Der 27. August 2010 ist nun auch so ein Datum für die Ewigkeit in den Erinnerungen aller FCK-Fans. Als ein dicker dunkelroter Punkt auf der nach oben zeigenden Befindlichkeitskurve, deren Wendepunkt jener 18. Mai 2008 markiert: der 3:0-Erfolg damals am letzten Zweitliga-Spieltag der Saison 2007/2008. „Während des Spiels habe ich daran gedacht, wie es vor zwei Jahren war beim Sieg gegen Köln. Damals wären wir beinahe in die Dritte Liga abgestiegen", sagte FCK-Vorstandsvorsitzender Stefan Kuntz am späten Freitagabend, „Wahnsinn, was alle hier zustande gebracht haben. Ich freue mich auch für den Coach, wie das alles aufgeht, was er macht."
Dass die akribische taktische Vorarbeit von Kurz und seinem Trainerteam vor dem ersten Lauterer Bundesliga-Heimspiel seit knapp 52 Monaten mit einem Sieg gegen den Meisterschaftsfavoriten München belohnt wurde, dafür standen vor allem drei Spielszenen. Erst hätte Bayerns Thomas Müller der Partie einen ganz anderen Verlauf geben können, aber er schob den Ball am Tor des später mehrmals bravourös haltenden Tobias Sippel vorbei (24.).
Es folgten die furiosen 66 Sekunden der Roten Teufel, als Mittelfeldmann Christian Tiffert den Impulsgeber für den wie aufgedreht wirbelnden Ivo Ilicevic mimte. „Das Traumtor von Ilicevic", wie FCB-Coach van Gaal später anerkannte, versetzte der nicht sattelfesten Bayern-Defensive den ersten Tiefschlag (36.).
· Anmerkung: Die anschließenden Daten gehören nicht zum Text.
(** ** The methods, one equation each *)

Ltac unfold_M :=
  unfold mbind, mret, M_bind, M_ret, getData, putData, getHooks, putHooks, call in *;
  simpl in *.

Section Equations.
Context {V W : Type}.
Implicit Types (σ : process V W) (sd : storageData V) (key : string)
  (now : time.Time) (hs : list (HandlerFunc V W)).

Lemma process_eta σ : Process (heap σ) (world σ) = σ.
Proof. by destruct σ. Qed.

Lemma forRange_call hs key (d : V) σ :
  forRange hs (λ h, call h key d) σ = ((), Process (heap σ) (invoke hs key d (world σ))).
Proof.
  revert σ. induction hs as [|h hs IH]; intros σ.
  - simpl. unfold_M. by rewrite process_eta.
  - simpl. unfold_M. by rewrite IH.
Qed.

Lemma processHooks_eq operationType key (d : V) σ :
  processHooks operationType key d σ
  = ((), Process (heap σ) (invoke (registered operationType σ) key d (world σ))).
Proof.
  unfold processHooks, registered. unfold_M.
  destruct (hooks (heap σ) !! operationType) as [hs|]; simpl.
  - apply forRange_call.
  - by rewrite process_eta.
Qed.

Lemma Set_eq key (d : V) now σ :
  Set_ key d now σ = ((), written key (StorageData true now 0 d) σ).
Proof. unfold Set_. unfold_M. by rewrite processHooks_eq. Qed.

Lemma SetEx_eq key (d : V) duration now σ :
  SetEx key d duration now σ = ((), written key (StorageData false now duration d) σ).
Proof. unfold SetEx. unfold_M. by rewrite processHooks_eq. Qed.

Lemma Delete_eq key σ :
  Delete key σ =
    ((), match data (heap σ) !! key with
         | Some sd => reaped key sd σ
         | None => σ
         end).
Proof.
  unfold Delete. unfold_M.
  destruct (data (heap σ) !! key) as [sd|]; [|done].
  by rewrite processHooks_eq.
Qed.

Lemma expired_persistent sd now : isPersistence sd = true → expired sd now = false.
Proof. unfold expired. by intros ->. Qed.

Lemma expired_true sd now :
  expired sd now = true
  ↔ isPersistence sd = false
    ∧ time.Unix (time.Add (setTime sd) (expireDuration sd)) ≤ time.Unix now.
Proof.
  unfold expired. rewrite andb_true_iff, negb_true_iff, bool_decide_eq_true. done.
Qed.

Lemma expired_false sd now :
  expired sd now = false
  ↔ isPersistence sd = true
    ∨ time.Unix now < time.Unix (time.Add (setTime sd) (expireDuration sd)).
Proof.
  unfold expired. rewrite andb_false_iff, negb_false_iff, bool_decide_eq_false.
  split; (intros [?|?]; [by left|right; lia]).
Qed.

Lemma removeIfExpired_eq key sd now σ :
  removeIfExpired key sd now σ =
    if expired sd now then (true, (Delete key σ).2) else (false, σ).
Proof.
  unfold removeIfExpired, expired.
  destruct (isPersistence sd); simpl; [done|].
  destruct (Z.leb_spec (time.Unix (time.Add (setTime sd) (expireDuration sd)))
              (time.Unix now)).
  - rewrite bool_decide_eq_true_2 by done. unfold_M. by destruct (Delete key σ).
  - rewrite bool_decide_eq_false_2 by lia. done.
Qed.

Lemma Get_eq key now σ :
  Get key now σ =
    match data (heap σ) !! key with
    | None => (inr ErrCacheKeyNotFound, σ)
    | Some sd =>
        if expired sd now then (inr ErrCacheKeyNotFound, reaped key sd σ)
        else (inl (sdData sd), σ)
    end.
Proof.
  unfold Get. unfold_M.
  destruct (data (heap σ) !! key) as [sd|] eqn:E; [|done].
  rewrite removeIfExpired_eq. destruct (expired sd now); [|done].
  by rewrite Delete_eq, E.
Qed.

Lemma SetHook_eq operationType hs σ :
  SetHook operationType hs σ =
    ((), match hooks (heap σ) !! operationType with
         | Some _ => σ
         | None => Process (Storage (data (heap σ)) (<[operationType := hs]> (hooks (heap σ))))
                           (world σ)
         end).
Proof.
  unfold SetHook. unfold_M.
  by destruct (hooks (heap σ) !! operationType).
Qed.
End Equations.


(** ** Reading, writing and deleting *)

Section Methods.
Context {V W : Type}.
Implicit Types (σ : process V W) (sd : storageData V) (key : string)
  (now : time.Time) (hs : list (HandlerFunc V W)).

Lemma lookup_written key sd σ : data (heap (written key sd σ)) !! key = Some sd.
Proof. simpl. apply lookup_insert_eq. Qed.

(** C2, amended.  [Get] returns the stored value and no error exactly when
    the key has an entry that is persistent or whose [setTime + ttl] lies in
    a later whole Unix second than the clock, and then leaves the state as
    it is.  For a key without an entry it returns
    [ErrCacheKeyNotFound] and leaves the state as it is.  For a key whose
    entry is expired it returns [ErrCacheKeyNotFound], the entry is removed
    from [s.data], and every registered [Delete] handler has been called
    with the key and the value of the entry.  Expired is the test of
    [removeIfExpired]: not persistent, and the whole second of
    [setTime + ttl] at or before the whole second of the clock, which can be
    up to a second before the instant [setTime + ttl]. *)
Theorem Get_live_or_not_found σ key now :
  Get key now σ =
    match data (heap σ) !! key with
    | None => (inr ErrCacheKeyNotFound, σ)
    | Some sd =>
        if expired sd now
        then (inr ErrCacheKeyNotFound,
              Process (Storage (delete key (data (heap σ))) (hooks (heap σ)))
                      (invoke (registered DeleteOperation σ) key (sdData sd) (world σ)))
        else (inl (sdData sd), σ)
    end
  ∧ (∀ v, (Get key now σ).1 = inl v
      ↔ ∃ sd, data (heap σ) !! key = Some sd ∧ sdData sd = v
              ∧ (isPersistence sd = true
                 ∨ time.Unix now
                   < time.Unix (time.Add (setTime sd) (expireDuration sd))))
  ∧ ((Get key now σ).1 = inr ErrCacheKeyNotFound
     ↔ (data (heap σ) !! key = None
        ∨ ∃ sd, data (heap σ) !! key = Some sd ∧ isPersistence sd = false
                ∧ time.Unix (time.Add (setTime sd) (expireDuration sd))
                  ≤ time.Unix now)).
Proof.
  rewrite Get_eq. split; [reflexivity|].
  destruct (data (heap σ) !! key) as [sd|]; [destruct (expired sd now) eqn:E|]; simpl.
  - split; [intros v|]; split.
    + intros [=].
    + intros (sd' & [= <-] & _ & Hlive). apply expired_false in Hlive. congruence.
    + intros _. right. exists sd. by apply expired_true in E.
    + done.
  - split; [intros v|]; split.
    + intros [= <-]. exists sd. by apply expired_false in E.
    + by intros (sd' & [= <-] & <- & _).
    + intros [=].
    + intros [[=]|(sd' & [= <-] & Hexp)]. apply expired_true in Hexp. congruence.
  - split; [intros v|]; split.
    + intros [=].
    + by intros (sd' & [=] & _).
    + by left.
    + done.
Qed.

(** C4.  [Set(k, v)] followed by [Get(k)] returns [v] and no error,
    whatever the store held before and whatever the clock reads at the two
    calls. *)
Theorem Set_then_Get σ (k : string) (v : V) (now now' : time.Time) :
  (Get k now' (Set_ k v now σ).2).1 = inl v.
Proof.
  rewrite Set_eq, Get_eq. simpl. rewrite lookup_insert_eq. done.
Qed.

(** C5.  [Delete] of a key without an entry leaves the store and the world
    as they are: no handler is called.  [Delete] of a key with an entry
    removes the entry and calls each registered [Delete] handler once, in
    order, with the key and the value of the removed entry. *)
Theorem Delete_absent_or_present σ (k : string) :
  Delete k σ =
    ((), match data (heap σ) !! k with
         | None => σ
         | Some sd =>
             Process (Storage (delete k (data (heap σ))) (hooks (heap σ)))
                     (foldl (λ w h, h k (sdData sd) w) (world σ)
                            (default [] (hooks (heap σ) !! DeleteOperation)))
         end)
  ∧ data (heap (Delete k σ).2) !! k = None.
Proof.
  rewrite Delete_eq. split; [done|].
  destruct (data (heap σ) !! k) as [sd|] eqn:E; simpl; [|done].
  apply lookup_delete_eq.
Qed.

(** C7.  A write to a key that has an entry stores a new entry whose value,
    persistence flag, creation time and ttl are those of the call, and calls
    each registered [Create] handler once with the key and the new value.
    What a following [Get] returns is decided by the new entry alone: the
    value after [Set]; after [SetEx] the value or, once the new entry is
    expired, [ErrCacheKeyNotFound]. *)
Theorem overwrite_replaces_entry σ (k : string) (old : storageData V) (v : V)
    (d : time.Duration) (now now' : time.Time) :
  data (heap σ) !! k = Some old →
  (Set_ k v now σ).2
    = Process (Storage (<[k := StorageData true now 0 v]> (data (heap σ))) (hooks (heap σ)))
              (invoke (registered CreateOperation σ) k v (world σ))
  ∧ (SetEx k v d now σ).2
    = Process (Storage (<[k := StorageData false now d v]> (data (heap σ))) (hooks (heap σ)))
              (invoke (registered CreateOperation σ) k v (world σ))
  ∧ data (heap (Set_ k v now σ).2) !! k = Some (StorageData true now 0 v)
  ∧ data (heap (SetEx k v d now σ).2) !! k = Some (StorageData false now d v)
  ∧ (Get k now' (Set_ k v now σ).2).1 = inl v
  ∧ (Get k now' (SetEx k v d now σ).2).1
    = if bool_decide (time.Unix (time.Add now d) ≤ time.Unix now')
      then inr ErrCacheKeyNotFound else inl v.
Proof.
  intros _. rewrite Set_eq, SetEx_eq, !Get_eq. simpl.
  rewrite !lookup_insert_eq. unfold expired. simpl.
  repeat split. by case_bool_decide.
Qed.
End Methods.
Der zweite folgte rund eine Minute später, als Ilicevic unter Mithilfe des Münchners Holger Badstuber Srdjan Lakic toll freispielte und der Kroate seine Spitzenposition in der Torjägerliste mit seinem dritten Saisontreffer zum 2:0-Endstand festigte (37.).
„Wir haben jetzt sechs Punkte aus zwei Spielen, das ist ein toller Start. Aber in Mainz fangen wir wieder von vorne an', sagte FCK-Boss Kuntz. Im Derby am Sonntag, 12. September, wird Ilicevic nach der sehr harten Gelb-Roten Karte, die er kurz vor dem Abpfiff quittierte, nicht dabei sein können. „Dass ich jetzt in Mainz fehle, geht mir schon noch durch den Kopf", meinte der 23-Jährige. Doch der dicke dunkelrote Punkt im Kalender wird auch ihn immer an jenen denkwürdigen Abend des 27. August 2010 erinnern.